Ioannina is first definitely mentioned in a 1020 decree by the Byzantine emperor Basil II, but it clearly existed for several centuries before. Traditionally, the foundation and first fortification of the city have been placed in the 6th century, when the historian Procopius (De Aedificiis, IV.1.39–42) records the construction of a new, "well-fortified" city by the Byzantine emperor Justinian I for the inhabitants of ancient Euroia. This view is not supported, however, by any concrete archaeological evidence. Early 21st-century excavations furthermore have brought to light fortifications dating to the Hellenistic period (4th–3rd centuries BC), the course of which was largely followed by later reconstructions of the fortress in the Byzantine and Ottoman periods. The identification of the site with one of the known ancient cities of Epirus has not yet been possible.
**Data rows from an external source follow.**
Lemma reply_invariant_witness :
  (-99 <= 250 <= 999 /\ (1 <= List.length ["OK"])%nat)
  /\ (-99 <= 250 <= 999 /\ (1 <= List.length ["OK"])%nat).
Proof.
  split.
  - apply (proj1 reply_invariant "NOOP" (fresh (final_line "250" "OK")) 250 ["OK"]
             (logged (esp_cmd_events "NOOP") (fresh EmptyString))).
    reflexivity.
  - apply (proj2 reply_invariant "NOOP" (fresh (final_line "250" "OK")) 250 ["OK"]
             (logged [EvWrite ("NOOP" ++ Py.CRLF)] (fresh EmptyString))).
    reflexivity.
Defined.

(** C7 as it was stated fails: [cmd] returns the code 0 of the reply line
    [000 OK], which is below 100. *)
Lemma reply_invariant_counterexample :
  fst (Umailesp.cmd "NOOP" (fresh (final_line "000" "OK"))) = Ok (0, ["OK"])
  /\ ~ (100 <= 0 <= 599).
Proof. split; [reflexivity | lia]. Qed.

(** ** Both parsers fit the shared lemmas *)

Lemma esp_cmd_effects c s r s' :
  String.eqb c "Initial greeting" = false -> Umailesp.cmd c s = (r, s') ->
  only_read (logged (EvWrite (c ++ Py.CRLF) :: [EvSleep 300]) s) s'.
Proof.
  intros Hc H. apply esp_cmd_cases in H as [H _].
  unfold esp_cmd_events in H. now rewrite Hc in H.
Qed.

Lemma esp32_cmd_effects c s r s' :
  String.eqb c "Initial greeting" = false -> Umailesp32.cmd c s = (r, s') ->
  only_read (logged (EvWrite (c ++ Py.CRLF) :: []) s) s'.
Proof. intros _ H. now apply esp32_cmd_cases in H as [H _]. Qed.

(** ** The claims on the envelope *)

(** C4.  With [retries >= 1], when every attempt of the MAIL FROM / RCPT TO /
    DATA sequence raises, [to] raises the very exception of the last
    attempt; by then MAIL FROM has been written [retries] times, once per
    attempt, and the back-off has been slept [retries - 1] times, once per
    retry.  This holds in both files. *)
Theorem to_retries_then_raises addrs mail_from retries s e s' :
  1 <= retries ->
  (failed_attempts Umailesp.cmd (sender mail_from s) addrs (Z.to_nat (retries - 1)) s
   = Some (e, s') ->
   Umailesp.to addrs mail_from retries s = (Raise e, s')
   /\ Z.of_nat (count (mail_event (sender mail_from s)) (trace s'))
      = Z.of_nat (count (mail_event (sender mail_from s)) (trace s)) + retries
   /\ Z.of_nat (count (EvSleep 5000) (trace s'))
      = Z.of_nat (count (EvSleep 5000) (trace s)) + (retries - 1))
  /\ (failed_attempts Umailesp32.cmd (sender mail_from s) addrs (Z.to_nat (retries - 1)) s
      = Some (e, s') ->
      Umailesp32.to addrs mail_from retries s = (Raise e, s')
      /\ Z.of_nat (count (mail_event (sender mail_from s)) (trace s'))
         = Z.of_nat (count (mail_event (sender mail_from s)) (trace s)) + retries
      /\ Z.of_nat (count (EvSleep 5000) (trace s'))
         = Z.of_nat (count (EvSleep 5000) (trace s)) + (retries - 1)).
Proof.
  intros Hr. split; intros H.
  - split; [now apply to_all_fail|].
    apply (failed_attempts_counts Umailesp.cmd [EvSleep 300] esp_cmd_effects
             (or_intror eq_refl)) in H as [-> ->].
    lia.
  - split; [now apply to_all_fail|].
    apply (failed_attempts_counts Umailesp32.cmd [] esp32_cmd_effects
             (or_introl eq_refl)) in H as [-> ->].
    lia.
Qed.

Lemma to_retries_then_raises_witness :
  (Umailesp.to (AddrStr "you@y") (Some "me@x") 2 (fresh refusing_server)
   = (Raise (Exception "All recipients refused: 550, ['no such user']"),
      logged [EvWrite ("MAIL FROM: <me@x>" ++ Py.CRLF); EvSleep 300;
              EvWrite ("RCPT TO: <you@y>" ++ Py.CRLF); EvSleep 300;
              EvSleep 5000;
              EvWrite ("MAIL FROM: <me@x>" ++ Py.CRLF); EvSleep 300;
              EvWrite ("RCPT TO: <you@y>" ++ Py.CRLF); EvSleep 300]
             (fresh EmptyString))
   /\ Z.of_nat (count (mail_event "me@x")
                  [EvWrite ("MAIL FROM: <me@x>" ++ Py.CRLF); EvSleep 300;
                   EvWrite ("RCPT TO: <you@y>" ++ Py.CRLF); EvSleep 300;
                   EvSleep 5000;
                   EvWrite ("MAIL FROM: <me@x>" ++ Py.CRLF); EvSleep 300;
                   EvWrite ("RCPT TO: <you@y>" ++ Py.CRLF); EvSleep 300])
      = 0 + 2
   /\ Z.of_nat (count (EvSleep 5000)
                  [EvWrite ("MAIL FROM: <me@x>" ++ Py.CRLF); EvSleep 300;
                   EvWrite ("RCPT TO: <you@y>" ++ Py.CRLF); EvSleep 300;
                   EvSleep 5000;
                   EvWrite ("MAIL FROM: <me@x>" ++ Py.CRLF); EvSleep 300;
                   EvWrite ("RCPT TO: <you@y>" ++ Py.CRLF); EvSleep 300])
      = 0 + (2 - 1))
  /\ (Umailesp32.to (AddrStr "you@y") (Some "me@x") 2 (fresh EmptyString)
      = (Raise (Exception "No SMTP response"),
         logged [EvWrite ("MAIL FROM: <me@x>" ++ Py.CRLF); EvSleep 5000;
                 EvWrite ("MAIL FROM: <me@x>" ++ Py.CRLF)]
                (fresh EmptyString))
      /\ Z.of_nat (count (mail_event "me@x")
                     [EvWrite ("MAIL FROM: <me@x>" ++ Py.CRLF); EvSleep 5000;
                      EvWrite ("MAIL FROM: <me@x>" ++ Py.CRLF)])
         = 0 + 2
      /\ Z.of_nat (count (EvSleep 5000)
                     [EvWrite ("MAIL FROM: <me@x>" ++ Py.CRLF); EvSleep 5000;
                      EvWrite ("MAIL FROM: <me@x>" ++ Py.CRLF)])
         = 0 + (2 - 1)).
Proof.
  split.
  - apply (proj1 (to_retries_then_raises (AddrStr "you@y") (Some "me@x") 2
                    (fresh refusing_server)
                    (Exception "All recipients refused: 550, ['no such user']")
                    (logged [EvWrite ("MAIL FROM: <me@x>" ++ Py.CRLF); EvSleep 300;
                             EvWrite ("RCPT TO: <you@y>" ++ Py.CRLF); EvSleep 300;
                             EvSleep 5000;
                             EvWrite ("MAIL FROM: <me@x>" ++ Py.CRLF); EvSleep 300;
                             EvWrite ("RCPT TO: <you@y>" ++ Py.CRLF); EvSleep 300]
                            (fresh EmptyString))
                    ltac:(lia))).
    vm_compute. reflexivity.
  - apply (proj2 (to_retries_then_raises (AddrStr "you@y") (Some "me@x") 2
                    (fresh EmptyString)
                    (Exception "No SMTP response")
                    (logged [EvWrite ("MAIL FROM: <me@x>" ++ Py.CRLF); EvSleep 5000;
                             EvWrite ("MAIL FROM: <me@x>" ++ Py.CRLF)]
                            (fresh EmptyString))
                    ltac:(lia))).
    vm_compute. reflexivity.
Defined.

(** C5.  In an attempt of [to] where MAIL FROM is answered with 250 and every
    RCPT TO gets a reply, one accepted recipient (250 or 251) among refused
    ones is enough: the attempt goes on to write DATA, its outcome is that of
    the DATA exchange, whatever it raises is not the all-recipients-refused
    error, and when DATA is answered with 354 [to] returns that reply. *)
Theorem to_mixed_recipients mf addrs s r0 s1 codes s2 :
  Umailesp.cmd ("MAIL FROM: <" ++ mf ++ ">") s = (Ok (250, r0), s1) ->
  rcpt_codes Umailesp.cmd (recipients addrs) s1 = Some (codes, s2) ->
  existsb accepted codes = true ->
  existsb (fun c => negb (accepted c)) codes = true ->
  exists r s3,
    Common.to_attempt Umailesp.cmd mf addrs s = (r, s3)
    /\ trace s3 = (trace s2 ++ [EvWrite ("DATA" ++ Py.CRLF); EvSleep 300])%list
    /\ (forall e, r = Raise e -> is_all_refused e = false)
    /\ (forall resp mail_from retries,
           Umailesp.cmd "DATA" s2 = (Ok (354, resp), s3) ->
           sender mail_from s = mf -> 1 <= retries ->
           r = Ok (354, resp)
           /\ Umailesp.to addrs mail_from retries s = (Ok (Some (354, resp)), s3)).
Proof.
  intros Hm Hr Ha _.
  pose proof (to_attempt_reaches_data Umailesp.cmd mf addrs s r0 s1 codes s2 Hm Hr Ha) as A.
  destruct (Umailesp.cmd "DATA" s2) as [[[code resp]|e] s3] eqn:D.
  - pose proof (esp_cmd_effects "DATA" s2 _ s3 eq_refl D) as Ht.
    apply only_read_fields in Ht as (_ & _ & Ht & _).
    destruct (code =? 354) eqn:Ec; eexists; eexists; (split; [exact A|]);
      (split; [exact Ht|]); split; try discriminate.
    + intros resp' mail_from retries H' Hs Hr'. inversion H'; subst.
      split; [reflexivity|]. unfold Umailesp.to.
      now apply to_first_attempt.
    + intros e H'. inversion H'; subst. reflexivity.
    + intros resp' mail_from retries H'. inversion H'; subst. discriminate.
  - pose proof (esp_cmd_effects "DATA" s2 _ s3 eq_refl D) as Ht.
    apply only_read_fields in Ht as (_ & _ & Ht & _).
    apply esp_cmd_cases in D as [_ (m & Hm')].
    eexists; eexists. split; [exact A|]. split; [exact Ht|]. split; [|discriminate].
    intros e' H'. inversion H'; subst e'. now destruct Hm' as [-> | ->].
Qed.
(** New tokens for the parts of a split or of a substitution, from
    [current_pos] on. *)
Fixpoint part_tokens (parts : list str) (current_pos : nat) : list Token :=
  match parts with
  | [] => []
  | part :: rest =>
      looked_up_token part part "unk" current_pos (current_pos + length part)
      :: part_tokens rest (current_pos + length part)
  end.

(** The first loop of [post_process_splits]. *)
Definition split_tokens (tokens : list Token) : list Token :=
  flat_map
    (fun token =>
       let parts := split_token (surface token) in
       if length parts =? 1 then [token]
       else part_tokens parts (start token))
    tokens.

(** The loop of [apply_token_substitutions] on the tokens from index [i]
    on. *)
Fixpoint substitution_loop (fuel : nat) (tokens : list Token) : list Token :=
  match fuel with
  | O => []
  | S fuel' =>
      match tokens with
      | [] => []
      | first_token :: rest =>
          match find_pattern TOKEN_SUBSTITUTIONS tokens with
          | Some (pattern, replacement) =>
              part_tokens replacement (start first_token)
              ++ substitution_loop fuel' (skipn (length pattern) tokens)
          | None => first_token :: substitution_loop fuel' rest
          end
      end
  end.

Definition apply_token_substitutions (tokens : list Token) : list Token :=
  if length tokens =? 0 then tokens else substitution_loop (length tokens) tokens.

(** The search for a continuative verb entry in [apply_merge_patterns]:
    the first entry with [conj_type = 13] and a POS name that starts with
    [v] gives [(base_seq, verb_pos)]. *)
Definition starts_with_v (name : string) : bool :=
  match name with
  | String c _ => Ascii.eqb c "v"%char
  | EmptyString => false
  end.

Definition seq_or_base (e : WordEntry) : Z :=
  if negb (base_seq e =? 0)%Z then base_seq e else seq e.

Definition verb_stem (entries : list WordEntry) : option (Z * string) :=
  first_some
    (fun e =>
       if (conj_type e =? 13)%Z && starts_with_v (get_pos_name (pos_id e))
       then Some (seq_or_base e, get_pos_name (pos_id e)) else None)
    entries.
The Greek archaeologist K. Tsoures dated the Byzantine city walls and the northeastern citadel to the 10th century. Additions in the late 11th century, including the southeastern citadel, are traditionally ascribed to the short-lived occupation of the city by the Normans under the leadership of Bohemond of Taranto.

After the fall of the Byzantine Empire to the Fourth Crusade in 1204, the town's history was turbulent: it became part of the Byzantine Greek successor state of Epirus, fell to the restored Byzantine Empire under the Palaiologos dynasty in 1319, and was captured by the Serbian ruler Stefan Dushan in 1346. The Florentine adventurer Esau de' Buondelmonti captured the city from its Serbian rulers in 1385, to be followed by the Tocco family, rulers of Cephalonia and Zakynthos, from 1411 until the capture of the city by the Ottoman Empire on 9 October 1430. In the years immediately after 1204, the city walls and the northeastern citadel were reconstructed, while further reconstruction was undertaken in 1367–84 under Thomas Preljubović. The course of the Byzantine walls largely coincides with the extant fortification, but few details about it, such as the number and structure of the towers, were known until excavations during the last couple of decades.

The city remained under Ottoman rule from 1430 until captured by Greece in the First Balkan War in 1913. In the Ottoman era, the city enjoyed considerable prosperity, and reached the height of its pre-eminence under the rule of Ali Pasha, who became the ruler of a large semi-autonomous state encompassing much of modern-day Greece and Albania between 1787 and his downfall and execution in 1822. It is to the period of Ali Pasha's rule that the present form of the castle largely dates; the modifications or repairs undertaken on the Byzantine walls by previous Ottoman governors are now no longer discernible, as Ali Pasha initiated a wide-ranging reconstruction of the walls in the early 19th century, which was completed in 1815. It incorporated, as far as was possible, the pre-existing Byzantine fortifications, while adding a new wall in front. The interval was filled up with rubble or provided with arched galleries, forming a large terraced surface on top on which cannon could be installed.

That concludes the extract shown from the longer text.